### Task to complete
Top to bottom, every record is to be copied word for word.
============================================================
(** * go-epub: the package document and the resource registry

    A shallow embedding of [pkg.go] and [epub.go]: the package document
    ([Pkg], its meta entries, creators and identifiers), the per-class
    media maps filled by [addMedia], the section list filled by
    [addSection], and the cover manager [SetCover].

    Go values are modelled as follows.
    - [string] is a byte string: Rocq's [string] (one [ascii] per byte).
    - [int] is [Z] with the 64-bit wrap-around [wrapInt] written out where
      the code adds.
    - [map[string]string] is stdpp's [gmap string string]; [len] is [size].
    - slices are lists; [append] is [++].
    - a Go result [(string, error)] is a pair with an [option] error. *)

From Stdlib Require Import ZArith Lia Ascii String List.
From Stdlib Require Import Decimal DecimalString DecimalPos DecimalN DecimalZ.
From stdpp Require Import base decidable option list gmap strings.

Local Open Scope string_scope.
Local Open Scope list_scope.
Local Open Scope Z_scope.

(** stdpp keeps [simpl] from unfolding string concatenation; the proofs
    below compute with it. *)
#[local] Arguments String.append !s1 s2 : simpl nomatch.

(** ** Go standard library functions used by the package *)

Module Go.

(** [int] on the 64-bit platforms the package is built for. *)
Definition maxInt : Z := 2 ^ 63 - 1.

Definition wrapInt (z : Z) : Z := (z + 2 ^ 63) mod 2 ^ 64 - 2 ^ 63.
(** * Job-search agent: scoring, ranking and normalisation pipeline

    A shallow embedding of the Python sources
      - [src/config/settings.py]
      - [src/agents/relevance_scorer.py]
      - [src/agents/manager.py]
      - [src/agents/job_scraper.py]
      - [src/agents/notification.py]
      - [src/main.py]
    followed by the properties of the pipeline that the specification
    states about them.

    Conventions of the embedding.
      - A Python [dict] with string keys is a [gmap string _]; the
        heterogeneous values found in job records are the small universe
        [pyval].
      - Python [float]s are exact rationals ([Q]); every constant of the
        sources is a short decimal, so no claim below depends on binary
        rounding.
      - An exception is a value of [exn]; code that may raise returns a
        [result].  [try/except] is a [match] on that result.
      - Strings are ASCII: [lower] folds A..Z only. *)

From Stdlib Require Import Ascii QArith Qround Lqa.
From stdpp Require Import gmap strings list sorting pretty.

Open Scope Q_scope.
Open Scope string_scope.
Open Scope list_scope.

(* ===================================================================== *)
(** ** Python values, exceptions and string primitives *)
(* ===================================================================== *)

Module Py.

(** Values stored in the key/value bags that the job sources deliver and
    that the agents extend. *)
Inductive pyval :=
| PNone
| PStr (s : string)
| PNum (x : Q)
| PDate (t : Z)              (* a [datetime], as a point on the clock *)
| PList (l : list string).   (* a list of strings, e.g. skills *)

Inductive exn :=
| KeyError (k : string)
| TypeError
| AttributeError
| JSONDecodeError.

Inductive result (A : Type) :=
| Ok (a : A)
| Raise (e : exn).
Arguments Ok {A} a.
Arguments Raise {A} e.

Definition is_ok {A} (r : result A) : bool :=
  match r with Ok _ => true | Raise _ => false end.

#[global] Instance result_ret : MRet result := fun _ a => Ok a.
#[global] Instance result_bind : MBind result := fun _ _ f m =>
  match m with Ok a => f a | Raise e => Raise e end.
#[global] Instance result_fmap : FMap result := fun _ _ f m =>
  match m with Ok a => Ok (f a) | Raise e => Raise e end.

(** [bool(v)] *)
Definition truthy (v : pyval) : bool :=
  match v with
  | PNone => false
  | PStr s => negb (String.eqb s "")
  | PNum x => negb (Qeq_bool x 0)
  | PDate _ => true
  | PList l => match l with [] => false | _ => true end
  end.

(** [a or b] *)
Definition py_or (a b : pyval) : pyval := if truthy a then a else b.

(** [d.get(k)] and [d.get(k, default)] *)
Definition get (d : gmap string pyval) (k : string) : pyval :=
  default PNone (d !! k).
Definition get_or (d : gmap string pyval) (k : string) (dflt : pyval) : pyval :=
  default dflt (d !! k).

(** [str(v)]; [repr] is the library's rendering of a value that is not
    a string. *)
Definition str_of (repr : pyval → string) (v : pyval) : string :=
  match v with PStr s => s | _ => repr v end.

(** [v == "literal"] *)
Definition eq_str (v : pyval) (s : string) : bool :=
  match v with PStr s' => String.eqb s' s | _ => false end.

(** [str.lower] on ASCII text: the letters A-Z are folded and every other
    character is kept, so a letter outside ASCII is not folded here. *)
Definition lower_ascii (c : ascii) : ascii :=
  let n := nat_of_ascii c in
  if (65 <=? n)%nat && (n <=? 90)%nat then ascii_of_nat (n + 32) else c.

Fixpoint lower (s : string) : string :=
  match s with
  | EmptyString => EmptyString
  | String c s' => String (lower_ascii c) (lower s')
  end.

(** [v.lower()]: only strings have the method. *)
Definition str_lower (v : pyval) : result string :=
  match v with
  | PStr s => Ok (lower s)
  | _ => Raise AttributeError
  end.

(** [needle in hay] on two strings. *)
Fixpoint contains (needle hay : string) : bool :=
  String.prefix needle hay ||
  match hay with
  | EmptyString => false
  | String _ hay' => contains needle hay'
  end.

(** [needle in v] for a string [needle]: substring test on a string,
    membership on a list, [TypeError] on anything else. *)
Definition str_in (needle : string) (v : pyval) : result bool :=
  match v with
  | PStr s => Ok (contains needle s)
  | PList l => Ok (bool_decide (needle ∈ l))
  | _ => Raise TypeError
  end.

(** [s.split(sep)] for a one-character separator. *)
Fixpoint split_on (sep : ascii) (cur : string) (s : string) : list string :=
  match s with
  | EmptyString => [String.rev cur]
  | String c s' =>
      if Ascii.eqb c sep then String.rev cur :: split_on sep "" s'
      else split_on sep (String c cur) s'
  end.
Definition split (sep : ascii) (s : string) : list string := split_on sep "" s.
============================================================
### Result of this task
(** * go-epub: the package document and the resource registry

    A shallow embedding of [pkg.go] and [epub.go]: the package document
    ([Pkg], its meta entries, creators and identifiers), the per-class
    media maps filled by [addMedia], the section list filled by
    [addSection], and the cover manager [SetCover].

    Go values are modelled as follows.
    - [string] is a byte string: Rocq's [string] (one [ascii] per byte).
    - [int] is [Z] with the 64-bit wrap-around [wrapInt] written out where
      the code adds.
    - [map[string]string] is stdpp's [gmap string string]; [len] is [size].
    - slices are lists; [append] is [++].
    - a Go result [(string, error)] is a pair with an [option] error. *)

From Stdlib Require Import ZArith Lia Ascii String List.
From Stdlib Require Import Decimal DecimalString DecimalPos DecimalN DecimalZ.
From stdpp Require Import base decidable option list gmap strings.

Local Open Scope string_scope.
Local Open Scope list_scope.
Local Open Scope Z_scope.

(** stdpp keeps [simpl] from unfolding string concatenation; the proofs
    below compute with it. *)
#[local] Arguments String.append !s1 s2 : simpl nomatch.

(** ** Go standard library functions used by the package *)

Module Go.

(** [int] on the 64-bit platforms the package is built for. *)
Definition maxInt : Z := 2 ^ 63 - 1.

Definition wrapInt (z : Z) : Z := (z + 2 ^ 63) mod 2 ^ 64 - 2 ^ 63.
(** * Job-search agent: scoring, ranking and normalisation pipeline

    A shallow embedding of the Python sources
      - [src/config/settings.py]
      - [src/agents/relevance_scorer.py]
      - [src/agents/manager.py]
      - [src/agents/job_scraper.py]
      - [src/agents/notification.py]
      - [src/main.py]
    followed by the properties of the pipeline that the specification
    states about them.

    Conventions of the embedding.
      - A Python [dict] with string keys is a [gmap string _]; the
        heterogeneous values found in job records are the small universe
        [pyval].
      - Python [float]s are exact rationals ([Q]); every constant of the
        sources is a short decimal, so no claim below depends on binary
        rounding.
      - An exception is a value of [exn]; code that may raise returns a
        [result].  [try/except] is a [match] on that result.
      - Strings are ASCII: [lower] folds A..Z only. *)

From Stdlib Require Import Ascii QArith Qround Lqa.
From stdpp Require Import gmap strings list sorting pretty.

Open Scope Q_scope.
Open Scope string_scope.
Open Scope list_scope.

(* ===================================================================== *)
(** ** Python values, exceptions and string primitives *)
(* ===================================================================== *)

Module Py.

(** Values stored in the key/value bags that the job sources deliver and
    that the agents extend. *)
Inductive pyval :=
| PNone
| PStr (s : string)
| PNum (x : Q)
| PDate (t : Z)              (* a [datetime], as a point on the clock *)
| PList (l : list string).   (* a list of strings, e.g. skills *)

Inductive exn :=
| KeyError (k : string)
| TypeError
| AttributeError
| JSONDecodeError.

Inductive result (A : Type) :=
| Ok (a : A)
| Raise (e : exn).
Arguments Ok {A} a.
Arguments Raise {A} e.

Definition is_ok {A} (r : result A) : bool :=
  match r with Ok _ => true | Raise _ => false end.

#[global] Instance result_ret : MRet result := fun _ a => Ok a.
#[global] Instance result_bind : MBind result := fun _ _ f m =>
  match m with Ok a => f a | Raise e => Raise e end.
#[global] Instance result_fmap : FMap result := fun _ _ f m =>
  match m with Ok a => Ok (f a) | Raise e => Raise e end.

(** [bool(v)] *)
Definition truthy (v : pyval) : bool :=
  match v with
  | PNone => false
  | PStr s => negb (String.eqb s "")
  | PNum x => negb (Qeq_bool x 0)
  | PDate _ => true
  | PList l => match l with [] => false | _ => true end
  end.

(** [a or b] *)
Definition py_or (a b : pyval) : pyval := if truthy a then a else b.

(** [d.get(k)] and [d.get(k, default)] *)
Definition get (d : gmap string pyval) (k : string) : pyval :=
  default PNone (d !! k).
Definition get_or (d : gmap string pyval) (k : string) (dflt : pyval) : pyval :=
  default dflt (d !! k).

(** [str(v)]; [repr] is the library's rendering of a value that is not
    a string. *)
Definition str_of (repr : pyval → string) (v : pyval) : string :=
  match v with PStr s => s | _ => repr v end.

(** [v == "literal"] *)
Definition eq_str (v : pyval) (s : string) : bool :=
  match v with PStr s' => String.eqb s' s | _ => false end.

(** [str.lower] on ASCII text: the letters A-Z are folded and every other
    character is kept, so a letter outside ASCII is not folded here. *)
Definition lower_ascii (c : ascii) : ascii :=
  let n := nat_of_ascii c in
  if (65 <=? n)%nat && (n <=? 90)%nat then ascii_of_nat (n + 32) else c.

Fixpoint lower (s : string) : string :=
  match s with
  | EmptyString => EmptyString
  | String c s' => String (lower_ascii c) (lower s')
  end.

(** [v.lower()]: only strings have the method. *)
Definition str_lower (v : pyval) : result string :=
  match v with
  | PStr s => Ok (lower s)
  | _ => Raise AttributeError
  end.

(** [needle in hay] on two strings. *)
Fixpoint contains (needle hay : string) : bool :=
  String.prefix needle hay ||
  match hay with
  | EmptyString => false
  | String _ hay' => contains needle hay'
  end.

(** [needle in v] for a string [needle]: substring test on a string,
    membership on a list, [TypeError] on anything else. *)
Definition str_in (needle : string) (v : pyval) : result bool :=
  match v with
  | PStr s => Ok (contains needle s)
  | PList l => Ok (bool_decide (needle ∈ l))
  | _ => Raise TypeError
  end.

(** [s.split(sep)] for a one-character separator. *)
Fixpoint split_on (sep : ascii) (cur : string) (s : string) : list string :=
  match s with
  | EmptyString => [String.rev cur]
  | String c s' =>
      if Ascii.eqb c sep then String.rev cur :: split_on sep "" s'
      else split_on sep (String c cur) s'
  end.
Definition split (sep : ascii) (s : string) : list string := split_on sep "" s.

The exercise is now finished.